- [What is being asked]
Within the records below is a range that opens at the line with "destruct (taken_step dsize" and closes at the line with "Definition tried (cnt". Return that range word for word, both ends included, and only that range.

- [Stored items]
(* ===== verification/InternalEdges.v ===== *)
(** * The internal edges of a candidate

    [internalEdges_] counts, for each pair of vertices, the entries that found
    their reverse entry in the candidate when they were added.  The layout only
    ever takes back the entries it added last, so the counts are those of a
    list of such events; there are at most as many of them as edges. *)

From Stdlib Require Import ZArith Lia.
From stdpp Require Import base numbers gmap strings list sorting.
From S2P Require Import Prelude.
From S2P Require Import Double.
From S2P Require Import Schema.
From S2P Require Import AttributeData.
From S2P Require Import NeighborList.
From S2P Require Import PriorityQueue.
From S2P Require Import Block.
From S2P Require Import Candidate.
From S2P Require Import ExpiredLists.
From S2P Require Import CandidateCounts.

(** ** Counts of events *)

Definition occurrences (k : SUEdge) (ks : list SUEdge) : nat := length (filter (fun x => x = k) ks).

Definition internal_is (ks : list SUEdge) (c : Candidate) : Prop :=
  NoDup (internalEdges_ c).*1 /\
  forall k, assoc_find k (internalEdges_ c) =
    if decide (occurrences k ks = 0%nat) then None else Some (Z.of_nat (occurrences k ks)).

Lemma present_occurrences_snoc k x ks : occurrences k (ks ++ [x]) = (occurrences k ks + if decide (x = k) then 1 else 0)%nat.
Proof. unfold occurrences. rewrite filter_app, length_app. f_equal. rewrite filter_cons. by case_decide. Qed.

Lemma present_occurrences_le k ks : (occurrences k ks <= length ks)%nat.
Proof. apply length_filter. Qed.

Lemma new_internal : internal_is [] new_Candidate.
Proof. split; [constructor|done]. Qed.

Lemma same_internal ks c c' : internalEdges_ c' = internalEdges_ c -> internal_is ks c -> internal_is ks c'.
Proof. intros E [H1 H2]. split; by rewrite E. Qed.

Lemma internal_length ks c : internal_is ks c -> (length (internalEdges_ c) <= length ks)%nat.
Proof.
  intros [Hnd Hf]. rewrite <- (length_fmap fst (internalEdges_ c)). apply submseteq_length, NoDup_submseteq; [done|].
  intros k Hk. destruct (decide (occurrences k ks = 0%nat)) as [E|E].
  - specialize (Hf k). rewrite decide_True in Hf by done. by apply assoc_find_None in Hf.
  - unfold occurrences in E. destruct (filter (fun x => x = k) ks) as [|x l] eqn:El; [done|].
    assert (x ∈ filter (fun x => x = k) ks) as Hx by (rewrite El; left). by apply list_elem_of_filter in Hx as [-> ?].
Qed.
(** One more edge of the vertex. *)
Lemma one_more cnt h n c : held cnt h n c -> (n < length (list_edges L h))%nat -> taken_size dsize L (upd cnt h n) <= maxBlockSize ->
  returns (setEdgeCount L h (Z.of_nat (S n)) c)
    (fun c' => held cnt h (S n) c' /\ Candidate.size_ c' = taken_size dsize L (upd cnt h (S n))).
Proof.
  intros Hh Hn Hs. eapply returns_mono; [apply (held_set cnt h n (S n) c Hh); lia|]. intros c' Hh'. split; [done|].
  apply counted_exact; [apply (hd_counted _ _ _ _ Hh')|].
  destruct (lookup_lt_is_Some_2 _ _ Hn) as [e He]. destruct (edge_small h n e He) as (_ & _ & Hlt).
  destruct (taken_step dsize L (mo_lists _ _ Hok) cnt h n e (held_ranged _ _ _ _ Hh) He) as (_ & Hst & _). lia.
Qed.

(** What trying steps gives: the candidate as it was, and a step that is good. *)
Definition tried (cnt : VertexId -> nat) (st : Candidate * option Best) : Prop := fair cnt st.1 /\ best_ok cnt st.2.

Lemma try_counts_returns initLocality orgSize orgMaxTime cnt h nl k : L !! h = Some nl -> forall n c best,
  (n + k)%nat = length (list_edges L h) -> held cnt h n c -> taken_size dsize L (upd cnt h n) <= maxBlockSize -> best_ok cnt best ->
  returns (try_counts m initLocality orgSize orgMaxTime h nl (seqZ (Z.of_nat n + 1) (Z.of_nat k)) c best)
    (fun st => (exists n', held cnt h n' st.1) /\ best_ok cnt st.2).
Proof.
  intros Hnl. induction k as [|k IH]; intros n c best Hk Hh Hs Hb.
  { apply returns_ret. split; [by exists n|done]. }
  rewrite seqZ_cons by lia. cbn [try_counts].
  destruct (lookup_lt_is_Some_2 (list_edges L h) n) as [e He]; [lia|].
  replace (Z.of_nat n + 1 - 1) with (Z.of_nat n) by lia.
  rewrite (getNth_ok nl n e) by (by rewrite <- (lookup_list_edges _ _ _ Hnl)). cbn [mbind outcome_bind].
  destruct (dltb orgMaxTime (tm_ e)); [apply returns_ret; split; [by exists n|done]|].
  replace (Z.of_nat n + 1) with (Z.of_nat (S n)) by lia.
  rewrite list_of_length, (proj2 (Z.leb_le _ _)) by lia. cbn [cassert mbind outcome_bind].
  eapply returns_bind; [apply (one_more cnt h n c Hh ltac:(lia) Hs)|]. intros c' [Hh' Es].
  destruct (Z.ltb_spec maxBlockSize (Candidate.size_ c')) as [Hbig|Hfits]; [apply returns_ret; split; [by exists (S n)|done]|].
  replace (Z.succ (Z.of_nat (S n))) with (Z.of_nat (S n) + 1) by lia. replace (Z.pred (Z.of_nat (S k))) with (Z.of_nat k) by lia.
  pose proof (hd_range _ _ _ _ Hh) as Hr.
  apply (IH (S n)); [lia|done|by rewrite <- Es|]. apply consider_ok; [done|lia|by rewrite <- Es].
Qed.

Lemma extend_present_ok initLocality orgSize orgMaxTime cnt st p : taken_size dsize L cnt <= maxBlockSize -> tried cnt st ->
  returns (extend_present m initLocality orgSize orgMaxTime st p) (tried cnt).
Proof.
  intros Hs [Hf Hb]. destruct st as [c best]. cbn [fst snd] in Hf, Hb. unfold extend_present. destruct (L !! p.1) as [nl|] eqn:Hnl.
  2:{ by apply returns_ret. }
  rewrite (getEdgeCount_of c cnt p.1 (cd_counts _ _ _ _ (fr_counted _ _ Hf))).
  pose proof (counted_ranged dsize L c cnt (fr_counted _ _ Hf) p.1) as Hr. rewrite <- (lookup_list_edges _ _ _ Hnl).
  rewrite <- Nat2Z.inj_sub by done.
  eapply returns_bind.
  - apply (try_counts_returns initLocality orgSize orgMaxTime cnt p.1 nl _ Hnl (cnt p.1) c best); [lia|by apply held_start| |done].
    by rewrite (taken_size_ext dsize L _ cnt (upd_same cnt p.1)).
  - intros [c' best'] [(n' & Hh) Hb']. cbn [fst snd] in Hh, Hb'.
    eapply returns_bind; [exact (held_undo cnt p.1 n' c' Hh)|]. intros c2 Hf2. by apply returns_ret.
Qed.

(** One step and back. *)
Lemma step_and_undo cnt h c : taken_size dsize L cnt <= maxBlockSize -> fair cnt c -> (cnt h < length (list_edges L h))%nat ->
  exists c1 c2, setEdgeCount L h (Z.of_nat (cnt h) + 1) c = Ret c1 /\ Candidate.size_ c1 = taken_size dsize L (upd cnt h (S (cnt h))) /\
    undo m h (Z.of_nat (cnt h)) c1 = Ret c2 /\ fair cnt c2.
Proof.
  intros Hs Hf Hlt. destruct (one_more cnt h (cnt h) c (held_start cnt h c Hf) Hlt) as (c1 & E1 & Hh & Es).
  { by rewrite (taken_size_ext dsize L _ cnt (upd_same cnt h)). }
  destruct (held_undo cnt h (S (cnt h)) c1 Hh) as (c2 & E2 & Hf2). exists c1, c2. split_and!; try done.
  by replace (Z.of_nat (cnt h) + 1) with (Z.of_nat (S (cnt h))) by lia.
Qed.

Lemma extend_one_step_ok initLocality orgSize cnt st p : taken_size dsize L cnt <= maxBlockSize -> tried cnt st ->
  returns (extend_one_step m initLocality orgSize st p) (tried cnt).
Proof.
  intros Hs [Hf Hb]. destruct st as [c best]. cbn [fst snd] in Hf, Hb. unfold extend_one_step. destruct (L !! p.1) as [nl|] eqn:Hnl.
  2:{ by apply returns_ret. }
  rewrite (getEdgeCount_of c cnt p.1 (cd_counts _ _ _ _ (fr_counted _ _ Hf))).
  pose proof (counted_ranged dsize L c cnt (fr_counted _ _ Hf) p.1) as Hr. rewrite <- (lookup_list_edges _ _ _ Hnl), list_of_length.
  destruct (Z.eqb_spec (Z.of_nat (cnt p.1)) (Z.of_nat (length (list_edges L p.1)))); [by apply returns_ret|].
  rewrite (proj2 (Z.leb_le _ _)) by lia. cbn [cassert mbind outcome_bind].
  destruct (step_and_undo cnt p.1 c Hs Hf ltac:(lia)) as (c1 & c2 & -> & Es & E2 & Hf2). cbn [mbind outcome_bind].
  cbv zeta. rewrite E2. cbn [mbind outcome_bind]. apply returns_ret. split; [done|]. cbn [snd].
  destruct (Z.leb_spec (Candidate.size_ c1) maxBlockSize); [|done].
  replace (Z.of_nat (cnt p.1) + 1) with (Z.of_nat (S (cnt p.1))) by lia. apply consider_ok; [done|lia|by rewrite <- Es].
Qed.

- [Written response]
  destruct (taken_step dsize L (mo_lists _ _ Hok) cnt h n e (held_ranged _ _ _ _ Hh) He) as (_ & Hst & _). lia.
Qed.

(** What trying steps gives: the candidate as it was, and a step that is good. *)
Definition tried (cnt : VertexId -> nat) (st : Candidate * option Best) : Prop := fair cnt st.1 /\ best_ok cnt st.2.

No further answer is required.